→ Work item: Filter the lines below, copying only those with the string "negb".
[[ Supplied information, beginning ]]
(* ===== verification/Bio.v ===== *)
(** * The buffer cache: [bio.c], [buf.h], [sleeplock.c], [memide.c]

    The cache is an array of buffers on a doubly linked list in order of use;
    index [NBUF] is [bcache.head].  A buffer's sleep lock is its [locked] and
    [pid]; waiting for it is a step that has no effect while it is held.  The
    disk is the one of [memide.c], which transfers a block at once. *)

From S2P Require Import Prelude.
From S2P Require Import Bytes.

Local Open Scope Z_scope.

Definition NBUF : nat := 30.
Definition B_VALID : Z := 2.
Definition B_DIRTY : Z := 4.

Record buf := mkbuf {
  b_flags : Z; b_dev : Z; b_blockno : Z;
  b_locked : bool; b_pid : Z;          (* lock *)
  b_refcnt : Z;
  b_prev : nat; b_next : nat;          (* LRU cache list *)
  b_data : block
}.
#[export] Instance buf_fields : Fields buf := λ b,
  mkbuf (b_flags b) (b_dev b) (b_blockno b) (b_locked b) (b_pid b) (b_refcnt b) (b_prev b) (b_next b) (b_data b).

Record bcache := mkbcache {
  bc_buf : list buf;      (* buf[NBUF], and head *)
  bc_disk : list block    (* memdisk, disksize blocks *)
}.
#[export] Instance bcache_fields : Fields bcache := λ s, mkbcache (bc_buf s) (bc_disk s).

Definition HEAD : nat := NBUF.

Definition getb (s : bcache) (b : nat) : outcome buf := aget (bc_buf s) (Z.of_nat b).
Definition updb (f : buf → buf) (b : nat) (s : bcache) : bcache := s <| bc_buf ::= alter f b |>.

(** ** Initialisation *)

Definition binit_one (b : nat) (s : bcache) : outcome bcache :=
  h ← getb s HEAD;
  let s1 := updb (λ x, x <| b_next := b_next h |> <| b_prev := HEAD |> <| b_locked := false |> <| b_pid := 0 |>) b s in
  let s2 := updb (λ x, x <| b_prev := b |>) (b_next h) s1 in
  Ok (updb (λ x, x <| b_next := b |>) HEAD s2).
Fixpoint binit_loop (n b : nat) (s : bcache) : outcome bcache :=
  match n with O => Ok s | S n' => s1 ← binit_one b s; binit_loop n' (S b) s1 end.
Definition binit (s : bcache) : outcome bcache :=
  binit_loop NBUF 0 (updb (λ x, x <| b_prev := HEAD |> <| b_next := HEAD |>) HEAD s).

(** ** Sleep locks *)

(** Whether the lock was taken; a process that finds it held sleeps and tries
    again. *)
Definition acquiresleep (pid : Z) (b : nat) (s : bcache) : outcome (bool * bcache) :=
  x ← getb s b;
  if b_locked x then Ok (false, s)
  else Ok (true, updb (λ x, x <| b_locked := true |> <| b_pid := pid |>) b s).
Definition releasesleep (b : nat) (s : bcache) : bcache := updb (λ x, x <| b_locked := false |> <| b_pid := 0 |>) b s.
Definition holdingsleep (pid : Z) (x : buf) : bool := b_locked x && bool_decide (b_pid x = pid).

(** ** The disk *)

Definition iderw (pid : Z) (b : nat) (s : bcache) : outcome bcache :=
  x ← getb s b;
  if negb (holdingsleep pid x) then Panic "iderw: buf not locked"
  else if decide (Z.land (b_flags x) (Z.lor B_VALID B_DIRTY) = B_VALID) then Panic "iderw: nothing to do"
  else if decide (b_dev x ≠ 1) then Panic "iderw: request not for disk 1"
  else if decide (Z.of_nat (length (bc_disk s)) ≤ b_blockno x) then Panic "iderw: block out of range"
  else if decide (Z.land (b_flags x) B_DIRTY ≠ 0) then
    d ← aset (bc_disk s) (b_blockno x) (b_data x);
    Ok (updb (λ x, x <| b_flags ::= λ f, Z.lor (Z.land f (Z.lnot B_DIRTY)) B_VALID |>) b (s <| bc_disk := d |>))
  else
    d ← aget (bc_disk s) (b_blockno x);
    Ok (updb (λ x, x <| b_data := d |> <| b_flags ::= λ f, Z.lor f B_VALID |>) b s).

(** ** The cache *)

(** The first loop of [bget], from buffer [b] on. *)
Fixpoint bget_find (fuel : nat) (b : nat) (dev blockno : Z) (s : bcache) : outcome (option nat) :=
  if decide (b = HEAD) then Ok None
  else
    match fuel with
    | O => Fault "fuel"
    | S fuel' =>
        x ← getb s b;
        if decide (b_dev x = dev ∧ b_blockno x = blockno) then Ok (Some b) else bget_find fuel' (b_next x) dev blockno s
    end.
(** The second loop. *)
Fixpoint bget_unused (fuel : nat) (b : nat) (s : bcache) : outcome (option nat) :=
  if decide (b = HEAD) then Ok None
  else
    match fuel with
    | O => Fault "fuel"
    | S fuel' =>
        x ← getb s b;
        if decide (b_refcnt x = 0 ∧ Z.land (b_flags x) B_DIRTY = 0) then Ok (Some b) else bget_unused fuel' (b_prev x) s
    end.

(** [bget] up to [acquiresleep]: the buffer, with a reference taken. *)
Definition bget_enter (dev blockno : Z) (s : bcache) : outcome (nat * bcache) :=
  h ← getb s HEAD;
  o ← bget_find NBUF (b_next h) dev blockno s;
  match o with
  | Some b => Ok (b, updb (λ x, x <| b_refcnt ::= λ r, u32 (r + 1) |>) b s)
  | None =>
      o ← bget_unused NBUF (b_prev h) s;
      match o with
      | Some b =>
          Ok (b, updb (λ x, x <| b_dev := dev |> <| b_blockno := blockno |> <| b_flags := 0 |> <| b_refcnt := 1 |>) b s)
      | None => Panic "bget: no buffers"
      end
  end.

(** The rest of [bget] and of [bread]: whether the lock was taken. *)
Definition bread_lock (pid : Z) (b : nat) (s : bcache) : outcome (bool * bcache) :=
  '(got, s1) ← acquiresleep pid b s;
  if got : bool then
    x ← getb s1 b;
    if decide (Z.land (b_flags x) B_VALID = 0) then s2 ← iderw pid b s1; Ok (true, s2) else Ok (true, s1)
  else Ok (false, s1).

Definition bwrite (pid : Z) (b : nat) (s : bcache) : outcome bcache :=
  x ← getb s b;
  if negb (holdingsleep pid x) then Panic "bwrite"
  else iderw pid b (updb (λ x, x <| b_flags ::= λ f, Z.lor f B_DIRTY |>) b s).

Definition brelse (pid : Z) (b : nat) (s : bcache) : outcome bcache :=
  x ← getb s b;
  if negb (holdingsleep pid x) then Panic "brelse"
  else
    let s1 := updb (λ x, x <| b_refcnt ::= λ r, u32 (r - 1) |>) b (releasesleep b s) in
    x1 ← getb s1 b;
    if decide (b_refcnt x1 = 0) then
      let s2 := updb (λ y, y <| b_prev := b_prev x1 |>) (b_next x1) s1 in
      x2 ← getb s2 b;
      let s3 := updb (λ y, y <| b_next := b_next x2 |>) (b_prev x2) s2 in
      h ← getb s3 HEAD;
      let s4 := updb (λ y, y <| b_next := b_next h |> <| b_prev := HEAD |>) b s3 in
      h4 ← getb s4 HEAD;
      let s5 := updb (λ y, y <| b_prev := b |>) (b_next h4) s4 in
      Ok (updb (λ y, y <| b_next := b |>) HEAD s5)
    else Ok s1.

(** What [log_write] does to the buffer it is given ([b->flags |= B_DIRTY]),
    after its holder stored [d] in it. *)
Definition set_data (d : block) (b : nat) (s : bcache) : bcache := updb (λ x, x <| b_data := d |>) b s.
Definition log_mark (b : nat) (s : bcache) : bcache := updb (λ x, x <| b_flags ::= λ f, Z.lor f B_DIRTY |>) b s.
[[ Supplied information, end ]]
[[ Supplied information, beginning ]]
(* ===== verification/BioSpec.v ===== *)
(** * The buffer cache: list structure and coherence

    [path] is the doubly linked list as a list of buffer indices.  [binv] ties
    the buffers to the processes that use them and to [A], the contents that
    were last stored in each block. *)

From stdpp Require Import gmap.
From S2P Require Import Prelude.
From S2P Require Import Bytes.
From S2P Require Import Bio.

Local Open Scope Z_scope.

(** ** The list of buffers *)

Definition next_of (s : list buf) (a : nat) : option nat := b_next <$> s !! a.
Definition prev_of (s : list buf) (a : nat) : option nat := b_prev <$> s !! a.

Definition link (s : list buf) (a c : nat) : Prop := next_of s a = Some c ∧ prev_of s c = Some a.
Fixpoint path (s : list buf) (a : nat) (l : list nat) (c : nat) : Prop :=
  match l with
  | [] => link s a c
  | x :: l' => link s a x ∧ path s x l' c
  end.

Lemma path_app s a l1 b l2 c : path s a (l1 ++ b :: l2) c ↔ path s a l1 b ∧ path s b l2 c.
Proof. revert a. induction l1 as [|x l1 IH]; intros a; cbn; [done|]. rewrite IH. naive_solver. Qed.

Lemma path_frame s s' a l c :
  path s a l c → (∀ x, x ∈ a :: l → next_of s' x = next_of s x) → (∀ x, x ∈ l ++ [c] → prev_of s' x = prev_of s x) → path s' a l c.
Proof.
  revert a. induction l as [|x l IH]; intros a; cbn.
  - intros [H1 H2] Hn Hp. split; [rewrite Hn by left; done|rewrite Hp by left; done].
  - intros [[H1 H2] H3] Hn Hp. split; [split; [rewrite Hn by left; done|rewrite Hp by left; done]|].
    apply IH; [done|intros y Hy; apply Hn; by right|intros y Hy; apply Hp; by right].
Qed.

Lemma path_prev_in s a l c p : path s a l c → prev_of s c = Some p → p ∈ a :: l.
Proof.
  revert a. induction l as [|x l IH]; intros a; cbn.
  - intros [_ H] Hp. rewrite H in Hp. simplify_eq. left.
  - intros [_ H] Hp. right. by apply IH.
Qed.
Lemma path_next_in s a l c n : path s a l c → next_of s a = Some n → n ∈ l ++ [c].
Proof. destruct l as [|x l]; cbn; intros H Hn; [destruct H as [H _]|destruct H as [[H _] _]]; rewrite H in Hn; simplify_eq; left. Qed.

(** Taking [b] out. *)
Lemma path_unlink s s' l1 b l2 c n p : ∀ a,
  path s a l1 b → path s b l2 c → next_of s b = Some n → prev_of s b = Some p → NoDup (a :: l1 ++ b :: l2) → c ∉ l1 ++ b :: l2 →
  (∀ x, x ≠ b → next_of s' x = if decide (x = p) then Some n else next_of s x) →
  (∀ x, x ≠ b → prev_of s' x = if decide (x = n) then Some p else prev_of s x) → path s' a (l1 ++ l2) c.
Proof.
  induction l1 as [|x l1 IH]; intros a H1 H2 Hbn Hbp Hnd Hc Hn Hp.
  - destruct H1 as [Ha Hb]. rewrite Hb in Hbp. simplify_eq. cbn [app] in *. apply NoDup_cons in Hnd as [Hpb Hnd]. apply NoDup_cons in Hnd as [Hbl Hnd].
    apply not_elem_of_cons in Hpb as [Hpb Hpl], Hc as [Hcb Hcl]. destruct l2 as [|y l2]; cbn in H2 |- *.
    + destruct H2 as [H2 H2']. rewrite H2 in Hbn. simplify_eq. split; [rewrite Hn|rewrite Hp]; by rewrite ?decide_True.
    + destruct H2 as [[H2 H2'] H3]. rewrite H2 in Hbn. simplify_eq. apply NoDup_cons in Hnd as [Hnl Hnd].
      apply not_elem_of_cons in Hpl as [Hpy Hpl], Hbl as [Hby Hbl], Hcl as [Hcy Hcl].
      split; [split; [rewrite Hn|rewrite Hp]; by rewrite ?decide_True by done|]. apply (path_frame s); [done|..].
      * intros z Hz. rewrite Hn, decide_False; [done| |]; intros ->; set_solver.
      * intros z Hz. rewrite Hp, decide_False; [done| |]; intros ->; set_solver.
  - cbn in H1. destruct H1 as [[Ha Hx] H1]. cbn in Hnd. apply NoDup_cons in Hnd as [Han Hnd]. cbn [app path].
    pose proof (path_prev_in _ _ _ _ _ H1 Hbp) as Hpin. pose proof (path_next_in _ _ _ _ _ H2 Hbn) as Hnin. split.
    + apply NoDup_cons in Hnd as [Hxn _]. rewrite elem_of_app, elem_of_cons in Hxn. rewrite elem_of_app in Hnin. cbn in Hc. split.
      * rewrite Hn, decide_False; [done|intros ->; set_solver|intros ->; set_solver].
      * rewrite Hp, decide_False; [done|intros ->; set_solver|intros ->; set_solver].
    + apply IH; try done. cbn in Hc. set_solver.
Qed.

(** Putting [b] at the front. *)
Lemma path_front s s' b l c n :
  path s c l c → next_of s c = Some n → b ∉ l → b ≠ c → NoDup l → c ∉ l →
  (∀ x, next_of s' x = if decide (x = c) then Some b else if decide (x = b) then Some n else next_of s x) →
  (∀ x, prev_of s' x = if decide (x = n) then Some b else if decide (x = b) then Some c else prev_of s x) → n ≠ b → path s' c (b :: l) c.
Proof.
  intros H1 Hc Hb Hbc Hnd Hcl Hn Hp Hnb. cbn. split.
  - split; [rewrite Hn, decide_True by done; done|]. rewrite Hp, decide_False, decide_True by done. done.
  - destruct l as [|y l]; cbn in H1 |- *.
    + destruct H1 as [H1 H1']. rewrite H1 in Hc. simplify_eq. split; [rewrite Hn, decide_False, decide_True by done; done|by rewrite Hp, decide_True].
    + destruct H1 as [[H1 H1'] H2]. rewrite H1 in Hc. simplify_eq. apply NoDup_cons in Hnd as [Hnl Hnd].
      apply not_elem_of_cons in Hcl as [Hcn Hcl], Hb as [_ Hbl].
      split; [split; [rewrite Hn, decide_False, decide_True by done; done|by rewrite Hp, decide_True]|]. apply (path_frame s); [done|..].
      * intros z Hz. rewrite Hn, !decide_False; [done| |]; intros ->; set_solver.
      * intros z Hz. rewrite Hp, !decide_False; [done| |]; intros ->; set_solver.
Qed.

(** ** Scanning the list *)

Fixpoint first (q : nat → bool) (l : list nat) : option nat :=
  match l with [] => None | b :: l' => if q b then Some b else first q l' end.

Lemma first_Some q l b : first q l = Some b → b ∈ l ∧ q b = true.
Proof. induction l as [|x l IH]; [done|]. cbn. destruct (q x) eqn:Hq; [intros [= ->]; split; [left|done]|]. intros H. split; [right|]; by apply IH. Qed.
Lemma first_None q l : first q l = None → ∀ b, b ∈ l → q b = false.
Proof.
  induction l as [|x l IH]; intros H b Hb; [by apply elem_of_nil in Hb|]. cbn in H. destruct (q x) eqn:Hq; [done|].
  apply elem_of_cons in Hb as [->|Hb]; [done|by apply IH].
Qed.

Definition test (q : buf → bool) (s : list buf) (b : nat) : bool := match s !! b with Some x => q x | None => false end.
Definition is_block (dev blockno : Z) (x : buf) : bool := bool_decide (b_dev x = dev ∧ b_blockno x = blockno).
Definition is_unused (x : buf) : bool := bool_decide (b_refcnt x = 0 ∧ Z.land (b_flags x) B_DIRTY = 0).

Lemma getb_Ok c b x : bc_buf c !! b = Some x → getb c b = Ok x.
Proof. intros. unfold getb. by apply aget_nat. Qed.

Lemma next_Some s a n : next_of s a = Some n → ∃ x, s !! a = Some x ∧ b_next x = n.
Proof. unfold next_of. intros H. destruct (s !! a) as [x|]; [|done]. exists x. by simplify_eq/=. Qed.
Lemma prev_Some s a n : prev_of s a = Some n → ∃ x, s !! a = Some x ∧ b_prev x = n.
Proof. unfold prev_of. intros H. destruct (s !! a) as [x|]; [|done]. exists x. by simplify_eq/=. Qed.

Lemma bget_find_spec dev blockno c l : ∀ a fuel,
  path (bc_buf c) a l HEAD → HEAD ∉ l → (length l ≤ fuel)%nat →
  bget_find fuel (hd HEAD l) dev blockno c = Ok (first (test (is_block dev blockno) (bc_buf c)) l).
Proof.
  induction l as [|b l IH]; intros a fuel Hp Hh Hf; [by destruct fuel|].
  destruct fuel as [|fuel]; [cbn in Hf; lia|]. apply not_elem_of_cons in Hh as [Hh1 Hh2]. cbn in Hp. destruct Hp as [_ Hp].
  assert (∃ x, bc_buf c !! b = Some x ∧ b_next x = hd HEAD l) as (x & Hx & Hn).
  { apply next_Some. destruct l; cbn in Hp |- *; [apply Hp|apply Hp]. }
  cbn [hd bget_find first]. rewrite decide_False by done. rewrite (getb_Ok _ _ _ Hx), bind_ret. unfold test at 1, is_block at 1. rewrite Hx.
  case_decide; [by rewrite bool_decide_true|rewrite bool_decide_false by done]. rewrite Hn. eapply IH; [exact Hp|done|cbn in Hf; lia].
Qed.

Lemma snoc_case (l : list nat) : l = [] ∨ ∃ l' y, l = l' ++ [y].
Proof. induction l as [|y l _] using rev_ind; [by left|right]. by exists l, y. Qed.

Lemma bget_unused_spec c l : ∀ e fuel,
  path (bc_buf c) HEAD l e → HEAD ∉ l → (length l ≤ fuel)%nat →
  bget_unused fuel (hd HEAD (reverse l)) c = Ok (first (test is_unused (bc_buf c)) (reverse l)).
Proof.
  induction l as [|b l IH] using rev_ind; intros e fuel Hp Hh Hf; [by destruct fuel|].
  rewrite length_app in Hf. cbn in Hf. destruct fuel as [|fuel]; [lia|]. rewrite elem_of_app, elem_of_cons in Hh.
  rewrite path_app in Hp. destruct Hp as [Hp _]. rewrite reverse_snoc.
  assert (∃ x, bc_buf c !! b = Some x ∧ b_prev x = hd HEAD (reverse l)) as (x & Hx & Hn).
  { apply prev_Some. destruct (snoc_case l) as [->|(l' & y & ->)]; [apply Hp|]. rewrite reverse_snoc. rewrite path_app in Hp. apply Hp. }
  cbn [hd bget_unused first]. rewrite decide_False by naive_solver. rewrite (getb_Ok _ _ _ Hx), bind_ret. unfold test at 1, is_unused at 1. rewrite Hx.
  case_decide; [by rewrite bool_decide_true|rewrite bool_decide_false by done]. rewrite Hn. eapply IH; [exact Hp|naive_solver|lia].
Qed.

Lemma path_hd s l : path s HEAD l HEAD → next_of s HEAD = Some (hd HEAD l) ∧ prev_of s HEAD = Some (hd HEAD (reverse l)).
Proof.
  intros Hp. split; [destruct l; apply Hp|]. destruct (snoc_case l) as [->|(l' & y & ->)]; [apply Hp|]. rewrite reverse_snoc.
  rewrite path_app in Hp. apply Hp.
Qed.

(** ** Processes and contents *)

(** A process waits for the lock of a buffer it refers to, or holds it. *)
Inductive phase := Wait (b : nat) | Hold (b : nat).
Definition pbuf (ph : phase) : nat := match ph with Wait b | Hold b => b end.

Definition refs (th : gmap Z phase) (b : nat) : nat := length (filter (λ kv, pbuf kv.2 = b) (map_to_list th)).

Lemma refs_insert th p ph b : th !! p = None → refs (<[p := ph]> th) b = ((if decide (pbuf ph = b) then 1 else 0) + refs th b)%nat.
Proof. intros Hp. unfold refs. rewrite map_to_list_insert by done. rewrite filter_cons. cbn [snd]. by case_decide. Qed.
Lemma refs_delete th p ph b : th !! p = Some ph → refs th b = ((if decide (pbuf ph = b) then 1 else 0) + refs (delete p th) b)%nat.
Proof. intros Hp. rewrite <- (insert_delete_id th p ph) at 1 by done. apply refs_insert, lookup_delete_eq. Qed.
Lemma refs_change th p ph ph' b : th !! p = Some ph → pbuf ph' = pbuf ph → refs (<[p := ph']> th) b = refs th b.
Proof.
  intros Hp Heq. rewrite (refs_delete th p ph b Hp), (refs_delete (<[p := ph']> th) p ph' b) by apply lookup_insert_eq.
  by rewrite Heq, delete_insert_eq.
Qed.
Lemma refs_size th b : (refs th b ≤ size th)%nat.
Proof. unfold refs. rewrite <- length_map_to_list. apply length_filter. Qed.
[[ Supplied information, end ]]
→ Solution to the problem:
  if negb (holdingsleep pid x) then Panic "iderw: buf not locked"
  if negb (holdingsleep pid x) then Panic "bwrite"
  if negb (holdingsleep pid x) then Panic "brelse"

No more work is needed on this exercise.